Question no mean±SD Corrected item-total correlation Cronbach’s alpha if item deleted
1 0.596±0.491 0.458 0.752
2 0.880±0.325 0.437 0.734
3 0.820±0.384 0.595 0.727
4 0.836±0.371 0.624 0.716
5 0.940±0.237 0.428 0.728

Table 8: Test retest reliability

Hypothetical scenario Mean of WTP-1 Mean of WTP-2 r
Treatment 14,097,000 15,450,000 0.796
Terminal illness 16.715.000 17,289,000 0.832
Lifesaving 38.890.000 36,976,000 0.693

The reliability and validity of willingness-to-pay instruments have not been adequately addressed in the literature [12, 17-19]. This is a first attempt to predict validity and reliability of WTP scenario using dichotomous bidding combined with open ended question through the application of societal value perspective in Indonesian context. The results of this study appeal for taking WTP as a valid methodology. In this study significant difference was found between mean willingness-to-pay values in terminal illness and lifesaving. This suggests that the elicited willingness-to-pay is likely to reflect the real value.

However, we found a little gap of WTP value between treatment and terminal illness. In this case we need to pay attention more about participants’ response in hypothetical situation, where participants might not be able to imagine the related situation [20]. The questionnaires used in this study were rather complex, involving hypothetical decision-making scenarios. As a result, we were concerned about the respondents’ comprehension of the scenarios, which would affect the validity of their responses.

According to our findings, the responses from the utility score and the WTP values were consistent with prior expectations [18, 21]. For each scenario, the utility associated with the more severe health states was lower than that of the less severe health states. Similarly, the WTP associated with the more severe health states was higher than that of the less severe health states.

While societal WTP are needed to make decisions making in resource allocations, it should be noted that the methods used is often seek to measure an individual’s perspective [8].

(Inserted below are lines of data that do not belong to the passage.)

(* ===== verification/ZebraRibReach.v ===== *)
(** * The route that zebra selects

    What [rib_process] selects and installs, in terms of the order of routes, and the
    destinations that adding, deleting and processing routes lead to. *)

From stdpp Require Import base list sets.
From S2P Require Import Prelude ZebraRib ZebraRibFacts.

Section Selected.
  Context (is_loopback : Z -> bool) (found : Z -> bool).
Local Notation for_rib := (for_rib found).
Local Notation for_fib := (for_fib found).
Local Notation choose := (rib_choose_best is_loopback).
Local Notation best := (best is_loopback).
Local Notation prefer := (prefer is_loopback).

(** ** The best entry under a change of flags *)

Lemma best_map g l : harmless g -> best (map g l) = g <$> best l.
Proof.
  intros Hg. induction l as [|r l IH] using rev_ind; [done|]. rewrite map_app. cbn [map]. rewrite !best_snoc, IH, choose_map; done.
Qed.

Lemma best_filter_map g f l : harmless g -> (forall r, f (g r) = f r) ->
  re_ptr <$> best (List.filter f (map g l)) = re_ptr <$> best (List.filter f l).
Proof.
  intros Hg Hf. rewrite map_filter_comm, best_map by done. rewrite (filter_ext (fun x => f (g x)) f) by done.
  destruct (best _) as [m|]; [|done]. cbn. f_equal. apply Hg.
Qed.

(** Entries that can be chosen are kept. *)
Lemma best_processed f o d' L : (f = for_rib \/ f = for_fib) -> cores d' = map (select_only o) (List.filter keep L) ->
  re_ptr <$> best (List.filter f (rd_routes d')) = re_ptr <$> best (List.filter f L).
Proof.
  intros Hf E. rewrite <- (best_filter_map core f) by (done || by destruct Hf as [->| ->]).
  change (map core (rd_routes d')) with (cores d'). rewrite E.
  rewrite (best_filter_map (select_only o) f) by (done || by destruct Hf as [->| ->]). rewrite filter_filter_b.
  rewrite (filter_ext (fun x => keep x && f x) f); [done|]. intros r.
  destruct Hf as [->| ->]; unfold ZebraRibFacts.for_rib, ZebraRibFacts.for_fib, usable, keep; by destruct (negb (re_removed r)).
Qed.

(** ** What is selected *)

(** [m] is the last one of the best entries among those with [f]. *)
Definition last_least (f : route_entry -> bool) (l : list route_entry) (m : route_entry) : Prop :=
  exists l1 l2, List.filter f l = l1 ++ m :: l2
    /\ (forall x, x ∈ l1 -> prefer m x = true) /\ (forall x, x ∈ l2 -> prefer x m = false).

(** The entry with the flag is the best one without [ZEBRA_FLAG_FIB_OVERRIDE]; the one
    for the kernel is the best one with it, or else the selected one. *)
Definition selected_right (old_fib : option Z) (d : rib_dest) : Prop :=
  let l := rd_routes d in
  match List.find re_selected l with
  | Some m => last_least for_rib l m
  | None => List.filter for_rib l = []
  end
  /\ match List.filter for_fib l, List.find re_selected l with
     | _ :: _, _ => exists m, last_least for_fib l m /\ rd_selected_fib d = Some (re_ptr m)
     | [], Some m => rd_selected_fib d = Some (re_ptr m)
     | [], None => rd_selected_fib d = still_there old_fib l
     end.

Lemma best_last_least f l m : unmixed l -> best (List.filter f l) = Some m -> last_least f l m.
Proof.
  intros Hu Hb. pose proof (best_least is_loopback (List.filter f l)) as H. rewrite Hb in H. apply H.
  intros x y Hx Hy. apply elem_filter_b in Hx as [Hx _], Hy as [Hy _]. by apply Hu.
Qed.

Lemma processed_flag o d' L r : cores d' = map (select_only o) L -> r ∈ rd_routes d' ->
  re_selected r = bool_decide (Some (re_ptr r) = o).
Proof.
  intros E Hr. assert (Hc : core r ∈ cores d') by by apply list_elem_of_In, in_map, list_elem_of_In.
  rewrite E in Hc. apply list_elem_of_In, in_map_iff in Hc as (c & Ec & _).
  change (re_selected r) with (re_selected (core r)). change (re_ptr r) with (re_ptr (core r)). by rewrite <- Ec.
Qed.

Lemma processed_selected d' : NoDup (ptrs (rd_routes d')) ->
  (forall r, r ∈ rd_routes d' -> re_selected r = bool_decide (Some (re_ptr r) = re_ptr <$> best (List.filter for_rib (rd_routes d')))) ->
  List.find re_selected (rd_routes d') = best (List.filter for_rib (rd_routes d')).
Proof.
  intros Hn H. destruct (best _) as [m|] eqn:Em.
  - apply best_elem, elem_filter_b in Em as [Hm _]. destruct (List.find _ _) as [x|] eqn:Ex.
    + apply find_some in Ex as [Hx Hs]. apply list_elem_of_In in Hx. rewrite (H x Hx) in Hs. apply bool_decide_eq_true in Hs.
      injection Hs as Hs. rewrite <- (find_elem _ x Hn Hx), <- (find_elem _ m Hn Hm). by rewrite Hs.
    + apply find_none with (x := m) in Ex; [|by apply list_elem_of_In]. rewrite (H m Hm) in Ex. by rewrite bool_decide_eq_true_2 in Ex.
  - destruct (List.find _ _) as [x|] eqn:Ex; [|done]. apply find_some in Ex as [Hx Hs]. apply list_elem_of_In in Hx.
    rewrite (H x Hx) in Hs. by apply bool_decide_eq_true in Hs.
Qed.

Lemma selected_right_intro old d : unmixed (rd_routes d) ->
  List.find re_selected (rd_routes d) = best (List.filter for_rib (rd_routes d)) ->
  rd_selected_fib d = match re_ptr <$> best (List.filter for_fib (rd_routes d)), re_ptr <$> best (List.filter for_rib (rd_routes d)) with
    | Some p, _ | None, Some p => Some p
    | None, None => still_there old (rd_routes d)
    end -> selected_right old d.
Proof.
  intros Hu Hs Hf. split.
  - rewrite Hs. destruct (best _) as [m|] eqn:Em; [by apply best_last_least|by eapply choice_none].
  - rewrite Hs, Hf. destruct (best (List.filter for_fib _)) as [m|] eqn:Em.
    + pose proof (best_last_least _ _ _ Hu Em) as Hl. apply best_elem in Em.
      destruct (List.filter for_fib _); [set_solver|]. by exists m.
    + eapply choice_none in Em. rewrite Em. by destruct (best _).
Qed.
End Selected.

Many studies suggested that hypothetical willingness-to-pay typically overestimates real willingness-to-pay [16, 22]. Participants may exaggerate willingness-to-pay values and in real life do not necessarily behave the same way as stated in their responses [23].

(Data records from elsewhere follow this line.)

Lemma thread_counter_invariant_witness :
  let s := mkState [] [] (Some (Samples.post "a" (Some 0) (Some 1) None))
             [Samples.comment "c1" "a"] false None false in
  threadCounted s /\
  threadCounted (postsReducer s (ADD_COMMENT (Samples.comment "c2" "a"))) /\
  threadCounted (postsReducer s (DELETE_COMMENT "c1")).
Proof.
  cbv zeta.
  set (s := mkState [] [] (Some (Samples.post "a" (Some 0) (Some 1) None))
              [Samples.comment "c1" "a"] false None false).
  assert (H : threadCounted s).
  { intros cur Hcur. injection Hcur as <-. simpl. split; [|split].
    - intros x [<-|[]]. reflexivity.
    - repeat constructor. intros [].
    - reflexivity. }
  assert (Hf : freshForCurrent s (Samples.comment "c2" "a")).
  { split; [reflexivity|]. intros cur Hcur. injection Hcur as <-.
    reflexivity. }
  destruct (thread_counter_invariant s (Samples.comment "c2" "a") "c1" H)
    as [Hadd Hdel].
  split; [exact H|]. split; [exact (Hadd Hf) | exact Hdel].
Defined.

(** ** The moderation adapter: further properties *)

Section ModerationFacts.
Import Moderation ModerationProps.

Lemma clamp01_bounds (x : Confidence) :
  isNumeric x = true -> inUnit (clamp01 x).
Proof.
  destruct x as [|q|]; simpl; intros H; try discriminate; split;
    try apply Q.le_max_l;
    (apply Q.max_lub; [discriminate | apply Q.le_min_l]).
Qed.

Lemma clamp01_nan (x : Confidence) :
  clamp01 x = NaN <-> isNumeric x = false.
Proof.
  destruct x; simpl; split; intros H; try discriminate; reflexivity.
Qed.

Lemma inUnit_numMin (a b : Num) :
  inUnit a -> inUnit b -> inUnit (numMin a b).
Proof.
  destruct a as [x|], b as [y|]; simpl; try tauto.
  intros [Hx0 Hx1] [Hy0 Hy1]. split.
  - apply Q.min_glb; assumption.
  - eapply Qle_trans; [apply Q.le_min_l | assumption].
Qed.

Lemma numMin_nan (a b : Num) :
  numMin a b = NaN <-> a = NaN \/ b = NaN.
Proof.
  destruct a, b; simpl; split; intros H; auto; try discriminate;
    destruct H; discriminate.
Qed.

Lemma inUnit_or_nan_numMin (a b : Num) :
  (a = NaN \/ inUnit a) -> (b = NaN \/ inUnit b) ->
  numMin a b = NaN \/ inUnit (numMin a b).
Proof.
  intros [->|Ha] [->|Hb]; simpl; auto.
  - destruct a; auto.
  - right. apply inUnit_numMin; assumption.
Qed.

Lemma clamp01_range (x : Confidence) :
  clamp01 x = NaN \/ inUnit (clamp01 x).
Proof.
  destruct (isNumeric x) eqn:E.
  - right. apply clamp01_bounds. exact E.
  - left. apply clamp01_nan. exact E.
Qed.

Lemma eco_confidence_range (ai : Gemini) (content : string)
    (title category imageUri : option string) :
  let c := e_confidence (checkEcoRelevance ai content title category imageUri) in
  (c = NaN \/ inUnit c) /\
  (c = NaN <->
   exists parsed, eco_reply ai = Parsed parsed /\
                  isNumeric (j_confidence parsed) = false).
Proof.
  unfold checkEcoRelevance.
  destruct (eco_reply ai) as [| |parsed]; simpl.
  - split; [right; destruct (hasEcoKeywords title content);
                   split; discriminate|].
    split; [discriminate | intros (j & Hj & _); discriminate].
  - split; [right; destruct (hasEcoKeywords title content);
                   split; discriminate|].
    split; [discriminate | intros (j & Hj & _); discriminate].
  - split; [apply clamp01_range|]. rewrite clamp01_nan. split.
    + intros H. exists parsed. auto.
    + intros (j & Hj & H). injection Hj as <-. exact H.
Qed.

Lemma moderation_confidence_range (ai : Gemini) (content : string)
    (title imageUri : option string) :
  let c := m_confidence (checkContentModeration ai content title imageUri) in
  (c = NaN \/ inUnit c) /\
  (c = NaN <->
   exists parsed, moderation_reply ai = Parsed parsed /\
                  isNumeric (j_mconfidence parsed) = false).
Proof.
  unfold checkContentModeration.
  destruct (moderation_reply ai) as [| |parsed]; simpl.
  - split; [right; split; discriminate|].
    split; [discriminate | intros (j & Hj & _); discriminate].
  - split; [right; split; discriminate|].
    split; [discriminate | intros (j & Hj & _); discriminate].
  - split; [apply clamp01_range|]. rewrite clamp01_nan. split.
    + intros H. exists parsed. auto.
    + intros (j & Hj & H). injection Hj as <-. exact H.
Qed.

Lemma numericReplies_false (ai : Gemini) :
  numericReplies ai = false <->
  (exists parsed, eco_reply ai = Parsed parsed /\
                  isNumeric (j_confidence parsed) = false) \/
  (exists parsed, moderation_reply ai = Parsed parsed /\
                  isNumeric (j_mconfidence parsed) = false).
Proof.
  unfold numericReplies. rewrite andb_false_iff. split.
  - intros [H|H]; [left|right].
    + destruct (eco_reply ai) as [| |j]; try discriminate. exists j. auto.
    + destruct (moderation_reply ai) as [| |j]; try discriminate.
      exists j. auto.
  - intros [(j & Hj & H)|(j & Hj & H)]; rewrite Hj; auto.
Qed.

Lemma toLowerCase_app (a b : string) :
  toLowerCase (a ++ b) = toLowerCase a ++ toLowerCase b.
Proof.
  induction a as [|c a IH]; simpl; [reflexivity | rewrite IH; reflexivity].
Qed.

End ModerationFacts.

(** X10.  The confidence of a validation result is a number between 0
    and 1 whenever the confidence of each reply that parsed is absent or
    a number, whatever the number (negative ones and ones above one are
    clamped) and whichever path produced the result (AI reply, keyword
    fallback, outer catch).  It is NaN exactly when a reply that parsed
    carries a confidence that is no number and the outer catch is not
    reached; it is never a number outside the interval. *)
Theorem validation_confidence_in_unit_interval
    (ai : Moderation.Gemini) (content : string)
    (title category imageUri : option string) :
  let r := Moderation.validatePostContent ai content title category
             imageUri in
  (ModerationProps.numericReplies ai = true ->
   ModerationProps.inUnit (Moderation.confidence r)) /\
  (Moderation.confidence r = Moderation.NaN <->
   ModerationProps.numericReplies ai = false /\
   ModerationProps.violationsCannotSpread ai = false) /\
  (forall q, Moderation.confidence r = Moderation.Finite q ->
             (0 <= q)%Q /\ (q <= 1)%Q).
Proof.
  cbv zeta.
  pose proof (eco_confidence_range ai content title category imageUri)
    as [He Hen]. cbv zeta in He, Hen.
  pose proof (moderation_confidence_range ai content title imageUri)
    as [Hm Hmn]. cbv zeta in Hm, Hmn.
  pose proof (inUnit_or_nan_numMin _ _ He Hm) as Hrange.
  assert (Hnan : Moderation.numMin
                   (Moderation.e_confidence
                      (Moderation.checkEcoRelevance ai content title category
                         imageUri))
                   (Moderation.m_confidence
                      (Moderation.checkContentModeration ai content title
                         imageUri)) = Moderation.NaN <->
                 ModerationProps.numericReplies ai = false)
    by (rewrite numMin_nan, numericReplies_false, Hen, Hmn; reflexivity).
  destruct (ModerationProps.violationsCannotSpread ai) eqn:Hs.
  - apply (validation_escape ai content title category imageUri) in Hs.
    rewrite Hs. simpl. split; [intros _; split; discriminate|]. split.
    + split; [discriminate | intros [_ H]; discriminate].
    + intros q Hq. injection Hq as <-. split; discriminate.
  - destruct (validation_combines ai content title category imageUri Hs)
      as (_ & _ & Hc & _).
    rewrite Hc. split; [|split].
    + intros Hnum. destruct Hrange as [Hr|Hr]; [|exact Hr].
      apply Hnan in Hr. congruence.
    + rewrite Hnan. tauto.
    + intros q Hq. destruct Hrange as [Hr|Hr]; [congruence|].
      rewrite Hq in Hr. exact Hr.
Qed.

Lemma validation_confidence_in_unit_interval_witness :
  ModerationProps.numericReplies Samples.ecoDown = true /\
  ModerationProps.inUnit
    (Moderation.confidence
       (Moderation.validatePostContent Samples.ecoDown
          "Planted 3 trees today" None None None)).
Proof.
  split; [reflexivity|].
  exact (proj1 (validation_confidence_in_unit_interval Samples.ecoDown
                  "Planted 3 trees today" None None None) eq_refl).
Defined.

(** X11.  Shape of a verdict: a rejection always carries suggestions; a
    post judged not eco-related is rejected with at least one reason; an
    approval carries neither reasons nor suggestions, unless it is the
    permissive result of the outer catch. *)
Theorem validation_verdict_shape
    (ai : Moderation.Gemini) (content : string)
    (title category imageUri : option string) :
  let r := Moderation.validatePostContent ai content title category
             imageUri in
  (Moderation.isValid r = false ->
   Moderation.suggestions r = Some (Moderation.generateSuggestions ai)) /\
  (Moderation.isEcoRelated r = false ->
   Moderation.isValid r = false /\ Moderation.reasons r <> []) /\
  (Moderation.isValid r = true ->
   r = Moderation.permissive \/
   (Moderation.isEcoRelated r = true /\ Moderation.reasons r = [] /\
    Moderation.suggestions r = None)).
Proof.
  cbv zeta. unfold Moderation.validatePostContent, Moderation.validateBody.
  destruct (Moderation.e_isEcoRelated
              (Moderation.checkEcoRelevance ai content title category
                 imageUri));
    destruct (Moderation.m_isAppropriate
                (Moderation.checkContentModeration ai content title
                   imageUri));
    simpl;
    try destruct (Moderation.m_violations
                    (Moderation.checkContentModeration ai content title
                       imageUri));
    simpl; repeat split; auto; try discriminate.
Qed.

Lemma validation_verdict_shape_witness :
  Moderation.suggestions
    (Moderation.validatePostContent Samples.geminiDown "Lunch with friends"
       (Some "Weekend") None None)
  = Some (Moderation.generateSuggestions Samples.geminiDown).
Proof.
  pose proof (validation_verdict_shape Samples.geminiDown
                "Lunch with friends" (Some "Weekend") None None) as T.
  cbv zeta in T. destruct T as (Hrej & _). exact (Hrej eq_refl).
Defined.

It has been recommended that the mean willingness-to-pay value should be deflated by an ad hoc 50 percent to account for potential bias [18]. Despite the advantages of the WTP method compared with other approach, uncertainties about reliability and validity have thus limited its application in health care decision-making [14]. WTP study must be designed carefully and accounted for culturally specific issues.

Several limitations are need attentions to the study. First, the study was unable to differentiate the WTP values of treatment and terminal illness, despite the apparently gap between them. Experiences with health care services had an impact on patient’s preferences and the WTP value. Second, only small sample sizes for each scenario, covered only one province and response rate is less than 90% which limited the statistical power.

CONCLUSION

This study demonstrated that the willingness-to-pay instrument is feasible and relatively reliable for measuring the WTP values in Indonesia. However, further investigations should be undertaken to confirm the validity of the approach, especially with respect to treatment services which cover wide range of services. Application of the method in other cultural or social contexts would require an appropriate adaptation, taking into account characteristics of the health care system and sociocultural features. Decision-makers should be encouraged to apply the willingness-to-pay approach in the economic evaluation threshold.

ACKNOWLEDGEMENT

We thank all participants who participated in this survey, and the master students Melviani, Fitria Dhirisma, Fitri Andriyani Fatimah, who helped in the collection of data.

AUTHORS’ CONTRIBUTION

Data collection process was performed by Dwi Endarti and team, while Trimurti Andayani and M Rifqi Rokhman conducting review on questionnaire and data analysis. Susi Ari Kristina contributed on design of questionnaire, supervising data analysis process and writing manuscript.

COMPETING INTERESTS

The author(s) declare that they have no competing interests.